With the current impl, it's not possible to handle signals like SIGINT (KeyboardInterrupt) because join() calls self.lock.wait() with no timeout -- the signal is caught and queued for handling but the main thread is never given a chance to respond (waiting for compactor thread to notify()).

Adding a timeout periodically gives the main thread a chance to respond.

Workaround:

class SchedulerDriver(scheduler.PesosSchedulerDriver):

    @scheduler.PesosSchedulerDriver.locked.__func__
    def join(self):
        if self.status is not mesos_pb2.DRIVER_RUNNING:
            return self.status

        while self.status is mesos_pb2.DRIVER_RUNNING:
            self.lock.wait(1)

        scheduler.log.info(
            "Scheduler driver finished with status %d",
            self.status,
            )
        assert self.status in (
            mesos_pb2.DRIVER_ABORTED,
            mesos_pb2.DRIVER_STOPPED,
            )
        return self.status
tarnfeld commented 9 years ago

Good point, we should get that fixed. Taken from a framework we're using pesos with.. we're not using the join() method.

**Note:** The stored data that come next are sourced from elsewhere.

Lemma busy_update o k ch f : (forall v, (o = Some ch -> v_joined v = true) -> fit_vni v -> fit_vni (f v) /\ (v_joined v = true -> v_joined (f v) = true)) ->
  busy o k (update ch f).
Proof.
  intros Hf c h a c' h' [H1 H2 H3] Hh Ho [= _ <- <-]. cbn.
  assert (forall ch' v', alter f ch (k_vnis c) !! ch' = Some v' -> exists v, k_vnis c !! ch' = Some v /\ (v' = v \/ ch' = ch /\ v' = f v)) as Hl.
  { intros ch' v'. destruct (decide (ch = ch')) as [<-|Hne].
    - rewrite lookup_alter_eq. intros (v & Hv & ->)%fmap_Some. eauto.
    - rewrite lookup_alter_ne by done. eauto. }
  split_and!; [|done|apply adds_refl|].
  - split; [done|done|]. cbn [k_vnis with_vnis]. intros ch' v' (v & Hv & [->|[-> ->]])%Hl; [by eapply H3|].
    apply Hf; [|by eapply H3]. intros ->. by apply Ho.
  - intros [ch'|] Hj; [|done]. cbn [joins k_vnis with_vnis] in *. intros v' (v & Hv & [->|[-> ->]])%Hl; [by apply Hj|].
    apply Hf; [|by eapply H3|by apply Hj]. intros ->. by apply Ho.
Qed.
(** ** Publishing *)

Definition may_reach (env : Envelope) (dst : ActorID) : Prop :=
  if e_Dst env =? Broadcast then is_client dst = true else dst = e_Dst env.

Lemma publish_to_adds k env dst w w' : (rank_msg dst (e_Type env) < k)%nat -> publish_to env dst w = Ok w' ->
  n_subs w' = n_subs w /\ s_clock (n_sched w') = s_clock (n_sched w) /\
  exists new, queue w' ≡ₚ new ++ queue w /\ Forall (fun e => (rank e < k)%nat) new.
Proof.
  intros Hk. unfold publish_to. destruct (dst =? e_Src env); [intros [= <-]; split_and!; [done|done|by exists []]|].
  destruct (blocked _ _ _); [intros [= <-]; split_and!; [done|done|by exists []]|].
  destruct (drop _ _) as [dropped rng]. destruct dropped; [intros [= <-]; split_and!; [done|done|by exists []]|].
  intros ([dl rng'] & _ & [= <-])%obind_ok. split_and!; [done|done|].
  eexists [_]. split; [apply heap_Push_perm|]. by constructor.
Qed.

Lemma publish_all_adds k env dsts w w' : Forall (fun dst => (rank_msg dst (e_Type env) < k)%nat) dsts -> publish_all env dsts w = Ok w' ->
  n_subs w' = n_subs w /\ s_clock (n_sched w') = s_clock (n_sched w) /\
  exists new, queue w' ≡ₚ new ++ queue w /\ Forall (fun e => (rank e < k)%nat) new.
Proof.
  intros Hk. revert w. induction Hk as [|dst dsts Hk _ IH]; intros w; cbn [publish_all].
  { intros [= <-]. split_and!; [done|done|by exists []]. }
  intros (w1 & (S1 & C1 & n1 & P1 & F1)%(publish_to_adds k) & (S2 & C2 & n2 & P2 & F2)%IH)%obind_ok; [|done].
  split_and!; [congruence|congruence|]. exists (n2 ++ n1). split; [by rewrite P2, P1, app_assoc|by apply Forall_app].
Qed.

Lemma Publish_adds k env w w' : fit_net w -> (forall dst, may_reach env dst -> (rank_msg dst (e_Type env) < k)%nat) -> Publish env w = Ok w' ->
  n_subs w' = n_subs w /\ s_clock (n_sched w') = s_clock (n_sched w) /\
  exists new, queue w' ≡ₚ new ++ queue w /\ Forall (fun e => (rank e < k)%nat) new.
Proof.
  intros Hf Hk. apply publish_all_adds. apply Forall_forall. intros dst Hd. apply Hk. unfold may_reach.
  destruct (e_Dst env =? Broadcast); [|by apply list_elem_of_singleton in Hd].
  unfold subscribers, sorted_keys in Hd. rewrite merge_sort_Permutation, elem_of_elements in Hd.
  destruct (n_subs w !! e_VNI env) as [s|] eqn:E; [by eapply Hf|]. cbn in Hd. set_solver.
Qed.

Lemma busy_publish o k env : (forall dst, may_reach env dst -> (rank_msg dst (e_Type env) < k)%nat) -> busy o k (publish env).
Proof.
  intros Hk c h a c' h' Hc Hh _ Hx. unfold publish, kbind, kshared, klift, kshare in Hx. cbn in Hx.
  apply obind_ok in Hx as ([w s] & Hp & Hx). apply obind_ok in Hp as (w1 & Hp & [= <- <-]). cbn in Hx. injection Hx as _ <- <-.
  destruct (Publish_adds k env _ _ Hh Hk Hp) as (S1 & C1 & Hn). split_and!; [done| |by split|done].
  unfold fit_host, fit_net. cbn [h_net with_net]. by rewrite S1.
Qed.

Context (Hn : 0 <= n).

Lemma reflector_not_client ch c x : fit_client c -> reflectorFor c ch = Ok x -> is_client x = false /\ x <> Broadcast.
Proof using Hn.
  intros [_ Hd _] Hx. unfold reflectorFor, index in Hx. rewrite Hd in Hx. destruct (replicaOf ch <? 0); [done|].
  unfold is_client, Broadcast. destruct (Z.to_nat (replicaOf ch)) as [|[|i]]; cbn in Hx; [injection Hx as <-|injection Hx as <-|done].
  all: split; [|lia]; apply andb_false_iff; right; apply Z.ltb_ge; lia.
Qed.

Lemma busy_toReflector o k ch env : (forall dst, is_client dst = false -> (rank_msg dst (e_Type env) < k)%nat) -> busy o k (toReflector ch env).
Proof using Hn.
  intros Hk c h a c' h' Hc Hh Ho Hx. unfold toReflector in Hx. unfold kbind at 1 2, kget, klift in Hx. cbn in Hx.
  destruct (reflectorFor c ch) as [dst| | |] eqn:E; cbn in Hx; try done. destruct (reflector_not_client _ _ _ Hc E) as [Hd Hb].
  eapply busy_publish; [|done|done|exact Ho|exact Hx]. intros x. unfold may_reach. cbn [e_Dst e_Type].
  rewrite (proj2 (Z.eqb_neq _ _) Hb). intros ->. by apply Hk.
Qed.

(** A method on a channel that must be joined. *)
Lemma busy_joined o k ch {A} (f : option vniState -> KM A) :
  busy o k (f None) -> (forall v, busy (Some ch) k (f (Some v))) -> busy o k (kbind (joined_vni ch) f).
Proof.
  intros H0 H1 c h a c' h' Hc Hh Ho Hx. unfold joined_vni, vni, kbind, kget, kret in Hx. cbn in Hx.
  destruct (k_vnis c !! ch) as [v|] eqn:Hv; [|by eapply H0]. destruct (v_joined v) eqn:Hj; [|by eapply H0].
  eapply (H1 v); [done|done| |exact Hx]. intros v' Hv'. cbn in Hv'. congruence.
Qed.
End ranks.

Create HintDb busy.
#[export] Hint Resolve busy_ret busy_lift busy_get busy_shared busy_settle busy_draw busy_metric busy_now busy_vni busy_loss : busy.

(** Computations that add events of low rank only, statement by statement. *)
Ltac toil := repeat first
  [ by auto with busy
  | match goal with
    | |- forall _, _ => intro
    | |- busy _ _ _ _ (kbind (joined_vni _) _) => apply busy_joined
    | |- busy _ _ _ _ (kbind _ _) => apply busy_bind
    | |- busy _ _ _ _ (toReflector _ _) => apply busy_toReflector; [done|intros dst Hd; cbn; rewrite ?Hd; lia]
    end
  | apply busy_update; intros ? _ ?; split; [done|done]
  | case_match ].

(** * The methods of a client *)

Section methods.
Context {C : StdCrypto} {R : Type} `{!RandSource R} (n deadline : Z) (Hn : 0 <= n).
Context (commitRand : nat -> CommitRand) (kpRand : nat -> Rand * Rand).
Local Abbreviation busy := (busy (R := R) n deadline).

Lemma busy_on_ctrl o k {A} ch v (m : CM (S := unit) A) : busy o k (on_ctrl ch v m).
Proof. unfold on_ctrl. toil. Qed.
Lemma busy_cache o k ch : busy o k (cacheCurrentSA ch).
Proof. unfold cacheCurrentSA, trimSAs. toil. Qed.
Lemma busy_initPeer o k ch before : busy o k (initPeerEpochForNewMembers ch before).
Proof. unfold initPeerEpochForNewMembers. toil. Qed.
Lemma busy_prune o k ch : busy o k (pruneDepartedPeers ch).
Proof. unfold pruneDepartedPeers. toil. Qed.
#[local] Hint Resolve busy_on_ctrl busy_cache busy_initPeer busy_prune : busy.

Lemma busy_leave o k ch : busy o k (leaveVNI ch).
Proof.
  intros c h a c' h' [H1 H2 H3] Hh Ho Hx. unfold leaveVNI, kbind, kget, kshared, kshare, kput in Hx. cbn in Hx. injection Hx as _ <- <-.
  split_and!.
  - split; [done|done|]. cbn [k_vnis with_vnis]. intros ch' v [_ Hv]%lookup_delete_Some. by eapply H3.
  - unfold fit_host, fit_net, Unsubscribe in *. cbn [h_net with_net]. destruct (n_subs (h_net h) !! ch) as [s|] eqn:E; [|done].
    cbn [n_subs with_subs]. intros ch' s' x [[<- <-]|[_ Hs]]%lookup_insert_Some Ha; [|by eapply Hh]. eapply Hh; [exact E|]. set_solver.
  - unfold Unsubscribe. split; [|exists []; split; [|done]]; cbn; by destruct (n_subs (h_net h) !! ch).
  - intros [ch'|] Hj; [|done]. cbn [joins k_vnis with_vnis] in *. intros v [_ Hv]%lookup_delete_Some. by apply Hj.
Qed.
#[local] Hint Resolve busy_leave : busy.

Lemma busy_apply o k ch v msg : busy o k (apply_commit ch v msg).
Proof. unfold apply_commit, applied. toil. Qed.
#[local] Hint Resolve busy_apply : busy.
Lemma busy_onCommit k env : busy None k (onCommit env).
Proof. unfold onCommit. toil. Qed.
Lemma busy_replay o k ch recs : busy o k (replay_log ch recs).
Proof. induction recs; cbn [replay_log]; toil. Qed.
#[local] Hint Resolve busy_replay : busy.
Lemma busy_onLogReply k env : busy None k (onLogReply env).
Proof. unfold onLogReply. toil. Qed.
Lemma busy_onData k env : busy None k (onData env).
Proof. unfold onData. toil. Qed.

Lemma busy_onHeartbeat env : busy None 3 (onHeartbeat env).
Proof using Hn.
  unfold onHeartbeat, requestCatchup. apply busy_joined; [toil|]. intros v. apply busy_bind; [|toil].
  apply busy_update. intros w _ Hw. unfold fit_vni in *.
  destruct (_ || _), (identityFromActorID (e_Src env)); cbn; (split; [|done]); intros Hj; destruct (Hw Hj) as [-> Hp]; rewrite ?Hp, ?delete_empty; done.
Qed.

Lemma busy_sendData tenant : busy None 10 (sendData tenant).
Proof.
  assert (forall rcv cands, busy None 10 (sendToReceiver rcv cands)) as Hs.
  { intros rcv cands. unfold sendToReceiver. toil. apply busy_publish. intros dst _. cbn. lia. }
  assert (forall rcvs cands, busy None 10 (send_each rcvs cands)) as He by (induction rcvs; intros; cbn [send_each]; toil).
  unfold sendData, candidate. toil.
Qed.

Lemma busy_sendCommit o ch base msg : busy o 10 (sendCommit ch base msg).
Proof using Hn. unfold sendCommit. toil. Qed.
Lemma busy_sendWelcome o ch w added : busy o 10 (sendWelcome ch w added).
Proof using Hn. induction added; cbn [sendWelcome]; toil. Qed.
Lemma busy_recordHead k ch base msg : busy (Some ch) k (recordHead ch base msg).
Proof. apply busy_update. intros v Hj _. split; [|done]. intros E. cbn in E. rewrite (Hj eq_refl) in E. done. Qed.
Lemma busy_note k ch own w added : busy (Some ch) k (note_added ch own w added).
Proof. apply busy_update. intros v Hj _. split; [|done]. intros E. cbn in E. rewrite (Hj eq_refl) in E. done. Qed.
#[local] Hint Resolve busy_sendCommit busy_sendWelcome busy_recordHead busy_note : busy.

(** The head of a commit, after [canCommit]. *)
Lemma busy_canCommit k ch {A} (f : option vniState -> KM (R := R) A) :
  busy None k (f None) -> (forall v, busy (Some ch) k (f (Some v))) -> busy None k (kbind (canCommit ch) f).
Proof.
  intros H0 H1 c h a c' h' Hc Hh Ho Hx. unfold kbind at 1 in Hx. apply obind_ok in Hx as ([st [c1 h1]] & Hst & Hx).
  unfold canCommit, joined_vni, vni, kbind, kget, kret, klift in Hst. cbn in Hst.
  destruct (k_vnis c !! ch) as [v|] eqn:Hv; [destruct (v_joined v) eqn:Hj|]; cbn in Hst; [|injection Hst as <- <- <-; by eapply H0..].
  apply obind_ok in Hst as ([b s] & Hb & Hst). apply obind_ok in Hb as (b' & _ & [= <- <-]).
  assert ((c1, h1) = (c, h) /\ (st = None \/ st = Some v)) as [[= -> ->] [->| ->]]
    by (repeat match type of Hst with context [if ?x then _ else _] => destruct x end; injection Hst as <- <- <-; auto).
  - by eapply H0.
  - eapply (H1 v); [done|done| |exact Hx]. intros v' Hv'. congruence.
Qed.

Lemma busy_rekey ch : busy None 10 (rekey commitRand ch).
Proof using Hn. unfold rekey. apply busy_canCommit; toil. Qed.
Lemma busy_reconcile ch desired : busy None 10 (reconcile commitRand ch desired).
Proof using Hn. unfold reconcile. apply busy_canCommit; toil. Qed.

# Kick off the pesos scheduler and watch the magic happen
thread = threading.Thread(target=driver.run)
thread.setDaemon(True)
thread.start()

# Wait here until the tasks are done
while thread.isAlive():
    time.sleep(0.5)
anthonyrisinger commented 9 years ago

run() calls join() internally, but what you have also allows SIGINT because you are in the main thread, and you passed a "timeout" to sleep() -- the interpreter will get a chance to raise KeyboardError.

Your pesos thread will not shutdown cleanly though (marked daemon and never called stop())... not necessarily a problem, but something to keep in mind if you perform any state/syncing activities.

tarnfeld commented 9 years ago

Your pesos thread will not shutdown cleanly though (marked daemon and never called stop())... not necessarily a problem, but something to keep in mind if you perform any state/syncing activities.

Good shout, i'll double check this. Thanks!